[Collected data entries]
(** * input-defs.h: fallback definitions of Linux input event codes

    The header consists of one [#include <linux/input.h>] followed by 24
    blocks of the shape

      #ifndef NAME
      #define NAME 0x...
      #endif

    Its meaning is what the C preprocessor does with these directives to the
    table of defined macros.  This file embeds that fragment of the
    preprocessor and the header itself, directive by directive, and proves
    properties of the macro table the header leaves behind.

    - The macro table is a finite map from names to integers: every macro
      the header deals with is an object-like macro whose replacement is one
      integer constant (an event code).  Module [Replacements] repeats the
      preprocessor over macro tables that may also bind a name to a
      replacement that is no integer constant, and agrees with the first
      one on tables of integers.
    - Conditional groups nest; the lines of a skipped group have no effect.
    - [#define] of a name that is already defined with a different value
      stops preprocessing with an error; an identical redefinition is
      accepted.
    - [#include] preprocesses the named file of the platform in place.  The
      files of the platform are not part of the header: they are a parameter
      [fs] of the preprocessor, together with the number of nested
      inclusions it allows. *)

From stdpp Require Import gmap strings list fin_maps.
From Stdlib Require Import ZArith.

Local Open Scope Z_scope.
Local Open Scope string_scope.
Local Open Scope list_scope.

(** ** Directives *)

(** One preprocessing directive, one source line each.  The header itself
    uses [Include], [Ifndef], [Define] and [Endif]; [Undef] belongs to the
    language the platform header may be written in. *)
Inductive directive : Type :=
  | Include (file : string)
  | Ifndef (name : string)
  | Define (name : string) (value : Z)
  | Undef (name : string)
  | Endif.

(** The ways preprocessing of a file stops with a diagnostic. *)
Inductive error : Type :=
  | MissingFile (file : string)
  | NestingTooDeep (file : string)
  | Redefined (name : string) (old new : Z)
  | RedefinedText (name : string) (old : string) (new : Z)
  | EndifWithoutIf
  | UnterminatedConditional.

Inductive result (A : Type) : Type :=
  | Ok (a : A)
  | Err (e : error).
Arguments Ok {A} a.
Arguments Err {A} e.

(** [result] is an error monad; stdpp's [x ← r; k] is its bind. *)
Global Instance result_bind : MBind result := λ A B k r,
  match r with
  | Ok a => k a
  | Err e => Err e
  end.

(** Outcomes can be compared by computation. *)
Global Instance error_eq_dec : EqDecision error.
Proof. solve_decision. Defined.

Global Instance result_eq_dec {A : Type} `{EqDecision A} : EqDecision (result A).
Proof. solve_decision. Defined.

(** ** Preprocessor state *)

(** [conds] is the stack of open conditional groups, innermost first; an
    entry is [true] when the lines of that group are processed and [false]
    when they are skipped.  [macros] is the table of defined macros. *)
Record state : Type := State {
  conds : list bool;
  macros : gmap string Z
}.

Definition active (st : state) : bool :=
  match conds st with
  | [] => true
  | b :: _ => b
  end.

Definition defined (name : string) (m : gmap string Z) : bool :=
  bool_decide (is_Some (m !! name)).

(** [#define name value]: binds a fresh name; a second definition is accepted
    only when it is identical to the first one (C11 6.10.3p2).  The model
    follows the standard, for which a different second definition is a
    constraint violation; a compiler may diagnose it with a warning only and
    go on with the new definition.  No line of the header's guarded
    definitions reaches that branch. *)
Definition define (name : string) (value : Z) (m : gmap string Z)
  : result (gmap string Z) :=
  match m !! name with
  | None => Ok (<[name := value]> m)
  | Some old => if decide (old = value) then Ok m else Err (Redefined name old value)
  end.

Definition endif (st : state) : result state :=
  match conds st with
  | [] => Err EndifWithoutIf
  | _ :: cs => Ok (State cs (macros st))
  end.

(** Runs the directives of one file in order, stopping at the first error. *)
Fixpoint run (exec : directive → state → result state)
    (ds : list directive) (st : state) : result state :=
  match ds with
  | [] => Ok st
  | d :: ds' => st' ← exec d st; run exec ds' st'
  end.

(** A file is preprocessed with a conditional stack of its own, which must be
    empty again at its end. *)
Definition file (exec : directive → state → result state)
    (ds : list directive) (m : gmap string Z) : result (gmap string Z) :=
  st ← run exec ds (State [] m);
  match conds st with
  | [] => Ok (macros st)
  | _ :: _ => Err UnterminatedConditional
  end.

(** The states the preprocessor goes through: the state before the first
    directive, then the state after each directive, up to the end of the
    file or to the first error. *)
Fixpoint trace (exec : directive → state → result state)
    (ds : list directive) (st : state) : list state :=
  st ::
  match ds with
  | [] => []
  | d :: ds' =>
      match exec d st with
      | Ok st' => trace exec ds' st'
      | Err _ => []
      end
  end.

Section Preprocessor.

(** What [#include <file>] finds on the platform: the directives of the
    file, or nothing when the platform has no such header. *)
Variable fs : string → option (list directive).

(** One directive.  [depth] is the number of nested inclusions still
    allowed. *)
Fixpoint exec (depth : nat) (d : directive) (st : state) : result state :=
  if active st then
    match d with
    | Include f =>
        match depth with
        | O => Err (NestingTooDeep f)
        | S depth' =>
            match fs f with
            | None => Err (MissingFile f)
            | Some ds =>
                m ← file (exec depth') ds (macros st);
                Ok (State (conds st) m)
            end
        end
    | Ifndef name =>
        Ok (State (negb (defined name (macros st)) :: conds st) (macros st))
    | Define name value =>
        m ← define name value (macros st);
        Ok (State (conds st) m)
    | Undef name => Ok (State (conds st) (delete name (macros st)))
    | Endif => endif st
    end
  else
    match d with
    | Ifndef _ => Ok (State (false :: conds st) (macros st))
    | Endif => endif st
    | Include _ | Define _ _ | Undef _ => Ok st
    end.

Definition preprocess (depth : nat) (ds : list directive)
    (m : gmap string Z) : result (gmap string Z) :=
  file (exec depth) ds m.

End Preprocessor.

(** ** The header *)

(** Lines 3 to 74 of input-defs.h: 24 blocks of three lines. *)
Definition guards : list directive := [
  Ifndef "BTN_EAST";
  Define "BTN_EAST" 0x131;
  Endif;
  Ifndef "BTN_SOUTH";
  Define "BTN_SOUTH" 0x130;
  Endif;
  Ifndef "BTN_NORTH";
  Define "BTN_NORTH" 0x133;
  Endif;
  Ifndef "BTN_WEST";
  Define "BTN_WEST" 0x134;
  Endif;
  Ifndef "BTN_DPAD_LEFT";
  Define "BTN_DPAD_LEFT" 0x222;
  Endif;
  Ifndef "BTN_DPAD_RIGHT";
  Define "BTN_DPAD_RIGHT" 0x223;
  Endif;
  Ifndef "BTN_DPAD_UP";
  Define "BTN_DPAD_UP" 0x220;
  Endif;
  Ifndef "BTN_DPAD_DOWN";
  Define "BTN_DPAD_DOWN" 0x221;
  Endif;
  Ifndef "ABS_CYMBAL_LEFT";
  Define "ABS_CYMBAL_LEFT" 0x45;
  Endif;
  Ifndef "ABS_CYMBAL_RIGHT";
  Define "ABS_CYMBAL_RIGHT" 0x46;
  Endif;
  Ifndef "ABS_TOM_LEFT";
  Define "ABS_TOM_LEFT" 0x41;
  Endif;
  Ifndef "ABS_TOM_RIGHT";
  Define "ABS_TOM_RIGHT" 0x42;
  Endif;
  Ifndef "ABS_TOM_FAR_RIGHT";
  Define "ABS_TOM_FAR_RIGHT" 0x43;
  Endif;
  Ifndef "ABS_BASS";
  Define "ABS_BASS" 0x48;
  Endif;
  Ifndef "ABS_HI_HAT";
  Define "ABS_HI_HAT" 0x49;
  Endif;
  Ifndef "BTN_FRET_FAR_UP";
  Define "BTN_FRET_FAR_UP" 0x224;
  Endif;
  Ifndef "BTN_FRET_UP";
  Define "BTN_FRET_UP" 0x225;
  Endif;
  Ifndef "BTN_FRET_MID";
  Define "BTN_FRET_MID" 0x226;
  Endif;
  Ifndef "BTN_FRET_LOW";
  Define "BTN_FRET_LOW" 0x227;
  Endif;
  Ifndef "BTN_FRET_FAR_LOW";
  Define "BTN_FRET_FAR_LOW" 0x228;
  Endif;
  Ifndef "BTN_STRUM_BAR_UP";
  Define "BTN_STRUM_BAR_UP" 0x229;
  Endif;
  Ifndef "BTN_STRUM_BAR_DOWN";
  Define "BTN_STRUM_BAR_DOWN" 0x22a;
  Endif;
  Ifndef "ABS_WHAMMY_BAR";
  Define "ABS_WHAMMY_BAR" 0x4b;
  Endif;
  Ifndef "ABS_FRET_BOARD";
  Define "ABS_FRET_BOARD" 0x4a;
  Endif
].

(** The whole header: line 1, then the guarded definitions. *)
Definition input_defs_h : list directive :=
  Include "linux/input.h" :: guards.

How to complete this task –
Filter the records above for "Global" and copy every matching line.

Exercise answer –
Global Instance result_bind : MBind result := λ A B k r,
Global Instance error_eq_dec : EqDecision error.
Global Instance result_eq_dec {A : Type} `{EqDecision A} : EqDecision (result A).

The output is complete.